After a new government was elected in May, the group brought their plight to the new administration, which has announced restrictions on imports of plastic for recycling. In early October most of the illegal factories surrounding Jenjarom were closed in high-profile raids.

But Tay suspects some operators have simply relocated. “We saw the lorries carrying away the machinery. We don’t know where they go. So they close down here, they go to another area where it’s less strict,” he said.

The environment ministry did not respond to questions from Unearthed, but minister Yeo Bee Yin said in a press conference last week that imports would be tightened further, and the crackdown on illegal operators would continue. “Enforcement and monitoring operations will be continued to ensure illegal factories do not continue their operations,” she said.

‘Offshoring our dirt’

There are few clues as to where most of the British household plastics Unearthed found in Malaysia may have come from – although on one site, we did find local authority recycling bags that had been ripped open, probably at a UK sorting facility.

The bags had the logos of three councils in London (Kensington and Chelsea, Hammersmith and Fulham, and Tower Hamlets) as well as local authorities in Essex (Castle Point and Basildon). We also found a magazine wrapper addressed to a resident of Northallerton, which falls within Hambleton council.

However, recycling supply chains are complicated: materials are often collected and sorted by contractors before being sold on to third parties. All the local authorities said their contractors handled recycling materials in line with EU laws, but only one – Basildon – acknowledged that its recycling bags had been exported to Malaysia for a while earlier this year.

Sacks of discarded UK and European plastics were found in a largely abandoned industrial complex in Klang. Photo: Jules Rahman Ong

A spokesman for Hammersmith & Fulham said: “We do not – and our contractors do not – ship waste or recycling to be processed in Malaysia.”

Several councils pointed out to Unearthed that the bags are handed out free to hundreds of thousands of residents, and so could have been deposited in recycling bins in some other local authority and exported to Malaysia from there.

Last December, as reports emerged that the recycling industry was preparing for turmoil from the impending Chinese import ban, environment secretary Michael Gove told the BBC that, in the long term, the UK would have to “stop offshoring our dirt.”

But between January and August, overall exports to non-EU countries were just 11% lower than the same period of 2017.

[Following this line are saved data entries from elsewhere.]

(** * PortfolioBuddy: a shallow embedding of [portfolio_types.py], [tools.py]
    and [agent.py], and the properties of the specification proved on it.

    Conventions of the embedding.
    - A Python [float] is an IEEE binary64 number: Rocq's primitive [float].
      Comparisons, [+], [-] and [*] are the IEEE operations; [/] between
      Python floats raises [ZeroDivisionError] on a zero divisor
      ([truediv]). The price of a quote is a [numpy.float64], and so is
      every number computed from it: there [/] is the IEEE quotient and does
      not raise ([np_truediv]).
    - A Python [str] is a [string]; [lower], [upper] and [strip] act on the
      ASCII range and leave other bytes alone: they are Python's on ASCII
      texts, and a property that rests on them is stated for such texts.
    - A [dict] used as a map is a [gmap]; a [TypedDict] is a record.
    - Code that can raise returns a [result]; a [try]/[except] is [catch].
    - What lies outside the repository (the quote provider, the news provider,
      the language model, the JSON parser, [float(str)], the formatting of a
      float by an f-string, the order chosen by [sorted]) is a method of a
      class ([Builtins], [Formats], [YahooFinance], [News], [LanguageModel],
      [Collaborators]): every property holds for every instance. *)

From Stdlib Require Import ZArith Bool List String Ascii Floats Lia.
From stdpp Require Import base option list gmap strings.
Import ListNotations.
Import SpecFloat.

Set Warnings "-inexact-float,-register-all".
Local Open Scope list_scope.

(** ** Python primitives *)

Module Py.

(** Exceptions the modelled code meets. [OtherError] stands for any other
    subclass of [Exception] (I/O, network, decoding, provider errors). *)
Inductive exn : Type :=
| ZeroDivisionError
| TypeError
| ValueError
| KeyError
| AttributeError
| IndexError
| JSONDecodeError
| OtherError (tag : string).

Inductive result (A : Type) : Type :=
| Ok (a : A)
| Raise (e : exn).
Arguments Ok {A} a.
Arguments Raise {A} e.

#[global] Instance result_bind : MBind result := fun A B k r =>
  match r with
  | Ok a => k a
  | Raise e => Raise e
  end.

#[global] Instance result_ret : MRet result := fun A a => Ok a.

(** [try: body except Exception: handler] *)
Definition catch {A} (body : result A) (handler : exn -> A) : A :=
  match body with
  | Ok a => a
  | Raise e => handler e
  end.

(** [try: body except (E1, E2): handler]; other exceptions propagate. *)
Definition catch_only {A} (caught : exn -> bool) (body : result A)
    (handler : exn -> result A) : result A :=
  match body with
  | Ok a => Ok a
  | Raise e => if caught e then handler e else Raise e
  end.

Definition is_ok {A} (r : result A) : bool :=
  match r with Ok _ => true | Raise _ => false end.

(** *** Floats *)

Abbreviation float := PrimFloat.float.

The government has recently announced a proposed ban on plastic straws and cotton buds. But the ban would not have prevented any of the waste we found from reaching Malaysia.

Sue Hayman, Labour’s shadow environment spokeswoman, called for reform of the system. “Shipping tonnes of UK plastic out of sight and out of mind to end up in our oceans and in landfill is nothing short of a scandal,” she told Unearthed.

“Britain’s waste and recycling system is broken and needs systemic change rather than a piecemeal, consumer-led focus on specific materials,” she added.

A Defra spokeswoman said: “We are committed to reducing the amount of waste we produce, and recycling more at home. While there has been a significant increase in recycling over the last 10 years, there is more that needs to be done and we will set out proposals in our forthcoming Waste and Resources Strategy.

“Waste and recycling must be properly managed whether it is processed at home or abroad. We work closely with the waste industry, Environment Agency and local authorities to safeguard the environment.”